Queets is an unincorporated community and census-designated place (CDP) in Grays Harbor and Jefferson counties, Washington, United States. The population was 136 at the 2020 census, down from 174 at the 2010 census. The primary residents of the community are Native Americans of the Quinault Indian Nation.

== Etymology ==
Queets gets its name from the Queets River which it borders. According to William Bright The Queets River gets its name from the Quinault word q'ʷícx̣ʷ.

==History==
The post office at Queets was established July 13, 1880, and discontinued July 31, 1934, with mail being sent to Clearwater, approximately 8 mi away.

==Geography==
The community is near the coast of the Pacific Ocean along the Queets River at the northern edge of the Quinault Indian Reservation. Queets consists of several homes, a store, gas station, fisheries, daycare, Head Start, and a remote office for the Quinault Nation. Other local attractions include the Pacific beach hiking trails, Olympic National Park, and Olympic National Forest.
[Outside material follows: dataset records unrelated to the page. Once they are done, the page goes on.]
(* ===== verification/RomProps.v ===== *)
(** * The container of the saved configuration

    What the flash commands and [tar] promise, and what follows for the header
    and the checksum: a configuration that is packed is read back, one with an
    altered byte is refused, and a header with a wrong length is trusted. *)

From S2P Require Import Prelude CString Crc CfgObj CfgSave CfgCli SaveProps CfgDoc XmlText Romfile.
Open Scope Z_scope.

Module RomProps.
Import CfgObj CfgSave CfgCli CfgDoc XmlText Romfile.

(** Fields of 32 bits. *)
Definition trx_ok (h : trx_header) : Prop :=
  0 ≤ magic h < 2 ^ 32 ∧ 0 ≤ header_len h < 2 ^ 32 ∧ 0 ≤ len h < 2 ^ 32 ∧ 0 ≤ h_crc32 h < 2 ^ 32 ∧ 0 ≤ romfile_len h < 2 ^ 32.

(** [slack]: what [tar] ignores behind an archive, such as erased flash. *)
Class PlatformLaws `{Platform} := {
  rom_size : nat;
  ra_size : nat;
  ra_fits : (ra_size ≤ rom_size)%nat;
  slack : list Z → Prop;
  slack_nil : slack [];
  slack_app p q : slack p → slack q → slack (p ++ q);
  slack_take n p : slack p → slack (take n p);
  trx_size : (0 < sizeof_trx)%nat;
  trx_length h : length (trx_bytes h) = sizeof_trx;
  trx_roundtrip h r : trx_ok h → trx_read (trx_bytes h ++ r) = h;
  tar_roundtrip f pad : slack pad → tar_xzf (tar_czf f ++ pad) = Some f;
  xml_reads d t : prints d t → doc_ok d → mxmlLoadFile t = Some d;
  mtd_writes old f : (length f ≤ rom_size)%nat → ∃ pad, slack pad ∧ mtd_write old f = f ++ pad;
  reserve_writes old f : ∃ pad, slack pad ∧ reserve_write old f = take ra_size f ++ pad;
  reserve_length old f : length (reserve_write old f) = ra_size
}.

(** ** Packing *)

Definition trx_for (size : nat) (text : list Z) : trx_header :=
  {| magic := TRX_MAGIC3; header_len := Z.of_nat size; len := zlen text + Z.of_nat size;
     h_crc32 := Crc.compute_crc32buf text; romfile_len := zlen text |}.

(** Texts there is room for. *)
Definition text_ok (size : nat) (text : list Z) : Prop :=
  text ≠ [] ∧ Forall byte_ok text ∧ zlen text + Z.of_nat size ≤ BUF_LEN.

#[export] Instance text_ok_dec size text : Decision (text_ok size text).
Proof. unfold text_ok, byte_ok. apply _. Defined.

Section container.
Context `{PlatformLaws}.

Definition packed (text : list Z) : list Z := tar_czf (trx_bytes (trx_for sizeof_trx text) ++ text).

Lemma trx_for_ok text : text_ok sizeof_trx text → trx_ok (trx_for sizeof_trx text).
Proof using.
  intros (_ & Hb & Hlen). unfold BUF_LEN, ROMFILE_MAX_LEN, ROMFILE_MAX_PENDING in Hlen.
  assert (Hcrc : 0 ≤ Crc.compute_crc32buf text < 2 ^ 32).
  { unfold Crc.compute_crc32buf. rewrite Crc.compute_crc32buf_loop_ref by done. apply Crc.crc_ref_range; [lia|done]. }
  unfold trx_ok, trx_for, TRX_MAGIC3. cbn [magic header_len len h_crc32 romfile_len]. lia.
Qed.

Lemma compute_checksum_packs text : text_ok sizeof_trx text → compute_checksum (Some text) = Some (packed text).
Proof using.
  intros (_ & _ & Hlen). unfold compute_checksum. rewrite take_ge by lia.
  rewrite (proj2 (Z.ltb_ge _ _)) by (unfold BUF_LEN in Hlen; lia). done.
Qed.

Lemma compute_checksum_too_long text : BUF_LEN < zlen text + Z.of_nat sizeof_trx → compute_checksum (Some text) = None.
Proof using All.
  intros Hlen. pose proof trx_size. unfold compute_checksum. rewrite (proj2 (Z.ltb_lt _ _)); [done|].
  rewrite length_take. unfold BUF_LEN, ROMFILE_MAX_LEN, ROMFILE_MAX_PENDING in *. lia.
Qed.

(** What [check_checksum] does with an archive of a header and a body. *)
Lemma check_archive h body pad :
  trx_ok h → slack pad → zlen body + Z.of_nat sizeof_trx ≤ BUF_LEN →
  check_checksum (tar_czf (trx_bytes h ++ body) ++ pad) =
  if negb (magic h =? TRX_MAGIC3) then mret None
  else
    let n := u32 (len h - Z.of_nat sizeof_trx) in
    if zlen body <? n then Fault
    else
      let text := take (Z.to_nat n) body in
      if negb (h_crc32 h =? Crc.compute_crc32buf text) then mret None
      else if len h <=? Z.of_nat sizeof_trx then mret None else mret (Some text).
Proof using All.
  intros Hh Hpad Hlen. unfold check_checksum. rewrite tar_roundtrip by done. pose proof (trx_length h) as Ht.
  rewrite take_ge by (rewrite length_app; lia). rewrite length_app, Ht.
  rewrite (proj2 (Z.ltb_ge _ _)) by lia. rewrite trx_roundtrip by done.
  rewrite drop_app_length' by done. destruct (negb _); [done|]. cbv zeta.
  replace (Z.of_nat (sizeof_trx + length body) <? Z.of_nat sizeof_trx + u32 (len h - Z.of_nat sizeof_trx))
    with (zlen body <? u32 (len h - Z.of_nat sizeof_trx)); [done|].
  destruct (Z.ltb_spec (zlen body) (u32 (len h - Z.of_nat sizeof_trx))) as [?|?]; symmetry; [apply Z.ltb_lt|apply Z.ltb_ge]; lia.
Qed.

(** A body of the length the header says. *)
Lemma check_body text body pad :
  text_ok sizeof_trx text → slack pad → length body = length text →
  check_checksum (tar_czf (trx_bytes (trx_for sizeof_trx text) ++ body) ++ pad) =
  mret (if Crc.compute_crc32buf text =? Crc.compute_crc32buf body then Some body else None).
Proof using All.
  intros Htext Hpad Hlen. pose proof (trx_for_ok text Htext) as Hh. destruct Htext as (Hne & _ & Hsz).
  rewrite check_archive by (done || lia). unfold trx_for. cbn [magic len h_crc32]. rewrite Z.eqb_refl. cbn [negb].
  unfold BUF_LEN, ROMFILE_MAX_LEN, ROMFILE_MAX_PENDING in *. rewrite Z.add_simpl_r, u32_small by lia. cbv zeta.
  rewrite (proj2 (Z.ltb_ge _ _)) by lia. rewrite take_ge by lia. destruct (_ =? _); [|done]. cbn [negb].
  assert (length text ≠ 0%nat) by (by destruct text). by rewrite (proj2 (Z.leb_gt _ _)) by lia.
Qed.

Lemma check_packed text pad : text_ok sizeof_trx text → slack pad → check_checksum (packed text ++ pad) = mret (Some text).
Proof using All. intros. unfold packed. rewrite check_body by done. by rewrite Z.eqb_refl. Qed.
End container.

(** ** An instance *)

Definition word_bytes (w : Z) : list Z := [w mod 256; w / 256 mod 256; w / 65536 mod 256; w / 16777216 mod 256].
Definition word_at (i : nat) (l : list Z) : Z :=
  nth i l 0 + 256 * nth (i + 1) l 0 + 65536 * nth (i + 2) l 0 + 16777216 * nth (i + 3) l 0.

Fixpoint demo_untar (l : list Z) : option (list Z) :=
  match l with
  | 0 :: _ => Some []
  | 1 :: c :: l' => option_map (cons c) (demo_untar l')
  | _ => None
  end.

Definition DEMO_SIZE : nat := 40 * 100.

(** The archive has a mark before each byte and one behind the last. *)
#[export] Instance demo_platform : Platform := {
  sizeof_trx := 20;
  trx_bytes h := word_bytes (magic h) ++ word_bytes (header_len h) ++ word_bytes (len h) ++ word_bytes (h_crc32 h) ++ word_bytes (romfile_len h);
  trx_read l := {| magic := word_at 0 l; header_len := word_at 4 l; len := word_at 8 l; h_crc32 := word_at 12 l; romfile_len := word_at 16 l |};
  tar_czf f := concat (map (λ c, [1; c]) f) ++ [0];
  tar_xzf := demo_untar;
  mxmlLoadFile := read_text;
  mtd_write old f := f ++ replicate (DEMO_SIZE - length f) 255;
  reserve_write old f := take DEMO_SIZE f ++ replicate (DEMO_SIZE - length f) 255
}.

Lemma word_roundtrip w : 0 ≤ w < 2 ^ 32 → w mod 256 + 256 * (w / 256 mod 256) + 65536 * (w / 65536 mod 256) + 16777216 * (w / 16777216 mod 256) = w.
Proof. intros. Z.div_mod_to_equations. lia. Qed.

Lemma demo_untar_tar f pad : demo_untar (concat (map (λ c, [1; c]) f) ++ [0] ++ pad) = Some f.
Proof. induction f as [|c f IH]; [done|]. cbn [map concat app demo_untar] in *. by rewrite IH. Qed.

#[export] Instance demo_platform_laws : PlatformLaws.
Proof.
  refine {| rom_size := DEMO_SIZE; ra_size := DEMO_SIZE; slack := λ _, True |}; try done.
  - simpl. lia.
  - intros h r (? & ? & ? & ? & ?). destruct h as [m hl l c r0]. cbn [magic header_len len h_crc32 romfile_len] in *.
    cbn [trx_read trx_bytes demo_platform]. unfold word_at, word_bytes. cbn [magic header_len len h_crc32 romfile_len app nth Nat.add].
    by rewrite !word_roundtrip by done.
  - intros f pad _. cbn [tar_xzf tar_czf demo_platform]. rewrite <- app_assoc. apply demo_untar_tar.
  - intros d t. apply read_text_prints.
  - intros old f _. by eexists.
  - intros old f. by eexists.
  - intros old f. cbn [reserve_write demo_platform]. rewrite length_app, length_take, length_replicate. lia.
Defined.

(** ** Properties *)

(** The container of a configuration. A text that is not empty and fits
    the buffer with the header is packed, and [check_checksum] gives it back,
    whatever [tar] ignores behind it in the flash; when one of its bytes has
    changed since, the container is refused. A longer text is not packed. *)
Theorem container_roundtrip `{PlatformLaws} text :
  (BUF_LEN < zlen text + Z.of_nat sizeof_trx → compute_checksum (Some text) = None) ∧
  (text_ok sizeof_trx text →
   ∃ h, compute_checksum (Some text) = Some (tar_czf (trx_bytes h ++ text)) ∧
     ∀ pad, slack pad →
       check_checksum (tar_czf (trx_bytes h ++ text) ++ pad) = Ok (Some text) ∧
       ∀ pre c c' post, text = pre ++ c :: post → byte_ok c' → c ≠ c' →
         check_checksum (tar_czf (trx_bytes h ++ pre ++ c' :: post) ++ pad) = Ok None).
Proof.
  split; [apply compute_checksum_too_long|]. intros Htext. exists (trx_for sizeof_trx text).
  split; [by apply compute_checksum_packs|]. intros pad Hpad. split; [by apply check_packed|].
  intros pre c c' post Htx Hc' Hne. rewrite check_body by (done || by rewrite Htx, !length_app).
  rewrite (proj2 (Z.eqb_neq _ _)); [done|]. rewrite Htx. apply Crc.compute_crc32buf_detects_byte_change; [|done|done].
  rewrite <- Htx. apply Htext.
Qed.

Lemma container_roundtrip_witness :
  check_checksum (packed (cs "<Root></Root>") ++ [255; 255]) = Ok (Some (cs "<Root></Root>")) ∧
  check_checksum (tar_czf (trx_bytes (trx_for 20 (cs "<Root></Root>")) ++ cs "<Roet></Root>")) = Ok None.
Proof.
  destruct (container_roundtrip (cs "<Root></Root>")) as [_ Hok].
  destruct Hok as (h & Hpack & Hcheck); [by_compute|].
  assert (Hh : compute_checksum (Some (cs "<Root></Root>")) = Some (packed (cs "<Root></Root>"))) by (vm_compute; reflexivity).
  rewrite Hh in Hpack. apply (inj Some) in Hpack. rewrite Hpack. split; [exact (proj1 (Hcheck [255; 255] I))|].
  vm_compute. reflexivity.
Defined.

(** [check_checksum] trusts the length in the header. It computes the
    checksum over as many bytes as the header says, before it has compared
    this number with anything: when the archive has fewer, or the number is
    smaller than the header itself, it reads memory that the file did not
    fill. *)
Theorem check_checksum_trusts_length `{PlatformLaws} h body pad :
  trx_ok h → slack pad → magic h = TRX_MAGIC3 → zlen body + Z.of_nat sizeof_trx ≤ BUF_LEN →
  len h < Z.of_nat sizeof_trx ∨ Z.of_nat sizeof_trx + zlen body < len h →
  check_checksum (tar_czf (trx_bytes h ++ body) ++ pad) = Fault.
Proof.
  intros Hh Hpad Hm Hlen Hbad. rewrite check_archive by done. rewrite Hm, Z.eqb_refl. cbn [negb]. cbv zeta.
  rewrite (proj2 (Z.ltb_lt _ _)); [done|]. destruct Hh as (_ & _ & Hl & _ & _).
  unfold u32, BUF_LEN, ROMFILE_MAX_LEN, ROMFILE_MAX_PENDING in *. destruct Hbad as [Hb|Hb].
  - rewrite <- (Z_mod_plus_full _ 1), Z.mod_small by lia. lia.
  - rewrite Z.mod_small by lia. lia.
Qed.

(** A configuration cut to half. *)
Lemma check_checksum_trusts_length_witness :
  check_checksum (tar_czf (trx_bytes (trx_for 20 (cs "<Root></Root>")) ++ cs "<Root>") ++ [255; 255]) = Fault.
Proof.
  apply (check_checksum_trusts_length (trx_for 20 (cs "<Root></Root>")) (cs "<Root>") [255; 255]).
  - repeat split; by apply Z.leb_le || by apply Z.ltb_lt.
  - exact I.
  - reflexivity.
  - by apply Z.leb_le.
  - right. by apply Z.ltb_lt.
Defined.
End RomProps.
U.S. Route 101 passes through Queets, crossing the Queets River at the northern edge of the community. US 101 leads north 5 mi to Kalaloch Beach and 39 mi to Forks, site of the nearest airport. Southbound US 101 leads east 25 mi to Amanda Park and southeast 68 mi to Aberdeen.
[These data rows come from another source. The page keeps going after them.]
(* ===== verification/LanEntry.v ===== *)
(** * An entry of the LAN host table ([lan_host_mgr/lan_host_mgr.h])

    The entry and the MAC addresses in it, with and without colons. *)

From S2P Require Import Prelude CString Text.
Open Scope Z_scope.

Module LanEntry.
Import Text.

(** The fields of [lan_host_entry_t] the manager uses.  A character array is the
    string in it. *)
Record lan_host_entry := Entry {
  valid : Z; exist : Z; update_flag : Z; mac : cstr; host_name : cstr; ip : cstr; conn_type : Z; port : Z;
  port_bind : Z; active : Z; online_time : Z; active_time : cstr; offline_time : Z; inactive_time : cstr;
  online_duration : Z; rxbytes : Z; txbytes : Z; power_level : Z; negorate : Z; duplex_mode : cstr;
  dev_online_notify : Z; expireDay : cstr; expireTime : cstr; AddressSrc : Z
}.

(** The entry after [bzero]. *)
Definition zero_entry : lan_host_entry := Entry 0 0 0 [] [] [] 0 0 0 0 0 [] 0 [] 0 0 0 0 0 [] 0 [] [] 0.

(** Assignments to fields. *)
Definition set_valid (v : Z) '(Entry _ x1 x2 x3 x4 x5 x6 x7 x8 x9 x10 x11 x12 x13 x14 x15 x16 x17 x18 x19 x20 x21 x22 x23) :=
  Entry v x1 x2 x3 x4 x5 x6 x7 x8 x9 x10 x11 x12 x13 x14 x15 x16 x17 x18 x19 x20 x21 x22 x23.
Definition set_exist (v : Z) '(Entry x0 _ x2 x3 x4 x5 x6 x7 x8 x9 x10 x11 x12 x13 x14 x15 x16 x17 x18 x19 x20 x21 x22 x23) :=
  Entry x0 v x2 x3 x4 x5 x6 x7 x8 x9 x10 x11 x12 x13 x14 x15 x16 x17 x18 x19 x20 x21 x22 x23.
Definition set_update_flag (v : Z) '(Entry x0 x1 _ x3 x4 x5 x6 x7 x8 x9 x10 x11 x12 x13 x14 x15 x16 x17 x18 x19 x20 x21 x22 x23) :=
  Entry x0 x1 v x3 x4 x5 x6 x7 x8 x9 x10 x11 x12 x13 x14 x15 x16 x17 x18 x19 x20 x21 x22 x23.
Definition set_mac (v : cstr) '(Entry x0 x1 x2 _ x4 x5 x6 x7 x8 x9 x10 x11 x12 x13 x14 x15 x16 x17 x18 x19 x20 x21 x22 x23) :=
  Entry x0 x1 x2 v x4 x5 x6 x7 x8 x9 x10 x11 x12 x13 x14 x15 x16 x17 x18 x19 x20 x21 x22 x23.
Definition set_host_name (v : cstr) '(Entry x0 x1 x2 x3 _ x5 x6 x7 x8 x9 x10 x11 x12 x13 x14 x15 x16 x17 x18 x19 x20 x21 x22 x23) :=
  Entry x0 x1 x2 x3 v x5 x6 x7 x8 x9 x10 x11 x12 x13 x14 x15 x16 x17 x18 x19 x20 x21 x22 x23.
Definition set_ip (v : cstr) '(Entry x0 x1 x2 x3 x4 _ x6 x7 x8 x9 x10 x11 x12 x13 x14 x15 x16 x17 x18 x19 x20 x21 x22 x23) :=
  Entry x0 x1 x2 x3 x4 v x6 x7 x8 x9 x10 x11 x12 x13 x14 x15 x16 x17 x18 x19 x20 x21 x22 x23.
Definition set_conn_type (v : Z) '(Entry x0 x1 x2 x3 x4 x5 _ x7 x8 x9 x10 x11 x12 x13 x14 x15 x16 x17 x18 x19 x20 x21 x22 x23) :=
  Entry x0 x1 x2 x3 x4 x5 v x7 x8 x9 x10 x11 x12 x13 x14 x15 x16 x17 x18 x19 x20 x21 x22 x23.
Definition set_port (v : Z) '(Entry x0 x1 x2 x3 x4 x5 x6 _ x8 x9 x10 x11 x12 x13 x14 x15 x16 x17 x18 x19 x20 x21 x22 x23) :=
  Entry x0 x1 x2 x3 x4 x5 x6 v x8 x9 x10 x11 x12 x13 x14 x15 x16 x17 x18 x19 x20 x21 x22 x23.
Definition set_port_bind (v : Z) '(Entry x0 x1 x2 x3 x4 x5 x6 x7 _ x9 x10 x11 x12 x13 x14 x15 x16 x17 x18 x19 x20 x21 x22 x23) :=
  Entry x0 x1 x2 x3 x4 x5 x6 x7 v x9 x10 x11 x12 x13 x14 x15 x16 x17 x18 x19 x20 x21 x22 x23.
Definition set_active (v : Z) '(Entry x0 x1 x2 x3 x4 x5 x6 x7 x8 _ x10 x11 x12 x13 x14 x15 x16 x17 x18 x19 x20 x21 x22 x23) :=
  Entry x0 x1 x2 x3 x4 x5 x6 x7 x8 v x10 x11 x12 x13 x14 x15 x16 x17 x18 x19 x20 x21 x22 x23.
Definition set_online_time (v : Z) '(Entry x0 x1 x2 x3 x4 x5 x6 x7 x8 x9 _ x11 x12 x13 x14 x15 x16 x17 x18 x19 x20 x21 x22 x23) :=
  Entry x0 x1 x2 x3 x4 x5 x6 x7 x8 x9 v x11 x12 x13 x14 x15 x16 x17 x18 x19 x20 x21 x22 x23.
Definition set_active_time (v : cstr) '(Entry x0 x1 x2 x3 x4 x5 x6 x7 x8 x9 x10 _ x12 x13 x14 x15 x16 x17 x18 x19 x20 x21 x22 x23) :=
  Entry x0 x1 x2 x3 x4 x5 x6 x7 x8 x9 x10 v x12 x13 x14 x15 x16 x17 x18 x19 x20 x21 x22 x23.
Definition set_offline_time (v : Z) '(Entry x0 x1 x2 x3 x4 x5 x6 x7 x8 x9 x10 x11 _ x13 x14 x15 x16 x17 x18 x19 x20 x21 x22 x23) :=
  Entry x0 x1 x2 x3 x4 x5 x6 x7 x8 x9 x10 x11 v x13 x14 x15 x16 x17 x18 x19 x20 x21 x22 x23.
Definition set_inactive_time (v : cstr) '(Entry x0 x1 x2 x3 x4 x5 x6 x7 x8 x9 x10 x11 x12 _ x14 x15 x16 x17 x18 x19 x20 x21 x22 x23) :=
  Entry x0 x1 x2 x3 x4 x5 x6 x7 x8 x9 x10 x11 x12 v x14 x15 x16 x17 x18 x19 x20 x21 x22 x23.
Definition set_online_duration (v : Z) '(Entry x0 x1 x2 x3 x4 x5 x6 x7 x8 x9 x10 x11 x12 x13 _ x15 x16 x17 x18 x19 x20 x21 x22 x23) :=
  Entry x0 x1 x2 x3 x4 x5 x6 x7 x8 x9 x10 x11 x12 x13 v x15 x16 x17 x18 x19 x20 x21 x22 x23.
Definition set_rxbytes (v : Z) '(Entry x0 x1 x2 x3 x4 x5 x6 x7 x8 x9 x10 x11 x12 x13 x14 _ x16 x17 x18 x19 x20 x21 x22 x23) :=
  Entry x0 x1 x2 x3 x4 x5 x6 x7 x8 x9 x10 x11 x12 x13 x14 v x16 x17 x18 x19 x20 x21 x22 x23.
Definition set_txbytes (v : Z) '(Entry x0 x1 x2 x3 x4 x5 x6 x7 x8 x9 x10 x11 x12 x13 x14 x15 _ x17 x18 x19 x20 x21 x22 x23) :=
  Entry x0 x1 x2 x3 x4 x5 x6 x7 x8 x9 x10 x11 x12 x13 x14 x15 v x17 x18 x19 x20 x21 x22 x23.
Definition set_power_level (v : Z) '(Entry x0 x1 x2 x3 x4 x5 x6 x7 x8 x9 x10 x11 x12 x13 x14 x15 x16 _ x18 x19 x20 x21 x22 x23) :=
  Entry x0 x1 x2 x3 x4 x5 x6 x7 x8 x9 x10 x11 x12 x13 x14 x15 x16 v x18 x19 x20 x21 x22 x23.
Definition set_negorate (v : Z) '(Entry x0 x1 x2 x3 x4 x5 x6 x7 x8 x9 x10 x11 x12 x13 x14 x15 x16 x17 _ x19 x20 x21 x22 x23) :=
  Entry x0 x1 x2 x3 x4 x5 x6 x7 x8 x9 x10 x11 x12 x13 x14 x15 x16 x17 v x19 x20 x21 x22 x23.
Definition set_duplex_mode (v : cstr) '(Entry x0 x1 x2 x3 x4 x5 x6 x7 x8 x9 x10 x11 x12 x13 x14 x15 x16 x17 x18 _ x20 x21 x22 x23) :=
  Entry x0 x1 x2 x3 x4 x5 x6 x7 x8 x9 x10 x11 x12 x13 x14 x15 x16 x17 x18 v x20 x21 x22 x23.
Definition set_dev_online_notify (v : Z) '(Entry x0 x1 x2 x3 x4 x5 x6 x7 x8 x9 x10 x11 x12 x13 x14 x15 x16 x17 x18 x19 _ x21 x22 x23) :=
  Entry x0 x1 x2 x3 x4 x5 x6 x7 x8 x9 x10 x11 x12 x13 x14 x15 x16 x17 x18 x19 v x21 x22 x23.
Definition set_expireDay (v : cstr) '(Entry x0 x1 x2 x3 x4 x5 x6 x7 x8 x9 x10 x11 x12 x13 x14 x15 x16 x17 x18 x19 x20 _ x22 x23) :=
  Entry x0 x1 x2 x3 x4 x5 x6 x7 x8 x9 x10 x11 x12 x13 x14 x15 x16 x17 x18 x19 x20 v x22 x23.
Definition set_expireTime (v : cstr) '(Entry x0 x1 x2 x3 x4 x5 x6 x7 x8 x9 x10 x11 x12 x13 x14 x15 x16 x17 x18 x19 x20 x21 _ x23) :=
  Entry x0 x1 x2 x3 x4 x5 x6 x7 x8 x9 x10 x11 x12 x13 x14 x15 x16 x17 x18 x19 x20 x21 v x23.
Definition set_AddressSrc (v : Z) '(Entry x0 x1 x2 x3 x4 x5 x6 x7 x8 x9 x10 x11 x12 x13 x14 x15 x16 x17 x18 x19 x20 x21 x22 _) :=
  Entry x0 x1 x2 x3 x4 x5 x6 x7 x8 x9 x10 x11 x12 x13 x14 x15 x16 x17 x18 x19 x20 x21 x22 v.

(** ** MAC addresses *)

Definition DEV_MAC_ADDR_LEN : nat := 12.
Definition MAC_ADDR_DOT_LEN : nat := 17.

(** An array of [n] bytes that holds the string. *)
Definition array (n : nat) (s : cstr) : list Z := take n (s ++ replicate n 0).

Fixpoint dot_pairs (l : list Z) : list Z :=
  match l with
  | a :: b :: [] => [a; b]
  | a :: b :: l' => a :: b :: 58 :: dot_pairs l'
  | _ => []
  end.

(** The buffers that are written to were zeroed. *)
Definition mac_add_dot (old_mac : cstr) : cstr := str_of (dot_pairs (array DEV_MAC_ADDR_LEN old_mac)).
Definition mac_rm_dot (old_mac : cstr) : cstr :=
  str_of (filter (λ c, c ≠ 58) (array MAC_ADDR_DOT_LEN old_mac)).
End LanEntry.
According to the United States Census Bureau, the Queets CDP has a total area of 3.7 sqkm, of which 3.6 sqkm are land and 0.1 sqkm, or 3.45%, are water.

==Demographics==

Queets first appeared as a census designated place in the 2010 U.S. census.

Historical population
| Census | Pop. | Note | %± |
| 2010 | 174 |  | — |
| 2020 | 136 |  | −21.8% |
U.S. Decennial Census 2000 2010

===Racial and ethnic composition===

Queets CDP, Washington – Racial and ethnic composition Note: the US Census treats Hispanic/Latino as an ethnic category. This table excludes Latinos from the racial categories and assigns them to a separate category. Hispanics/Latinos may be of any race.
| Race / Ethnicity (NH = Non-Hispanic) | Pop 2010 | Pop 2020 | % 2010 | % 2020 |
|---|---|---|---|---|
| White alone (NH) | 5 | 4 | 2.87% | 2.94% |
| Black or African American alone (NH) | 1 | 1 | 0.57% | 0.74% |
| Native American or Alaska Native alone (NH) | 159 | 117 | 91.38% | 86.03% |
| Asian alone (NH) | 0 | 0 | 0.00% | 0.00% |
| Native Hawaiian or Pacific Islander alone (NH) | 1 | 0 | 0.57% | 0.00% |
| Other race alone (NH) | 0 | 0 | 0.00% | 0.00% |
| Mixed race or Multiracial (NH) | 8 | 9 | 4.60% | 6.62% |
| Hispanic or Latino (any race) | 0 | 5 | 0.00% | 3.68% |
| Total | 174 | 136 | 100.00% | 100.00% |

===2010 census===
At the 2010 census, more than 95% of the population identified their race as American Indian.

== Religion ==
The only place of worship in Queets is the Queets Indian Shaker Church.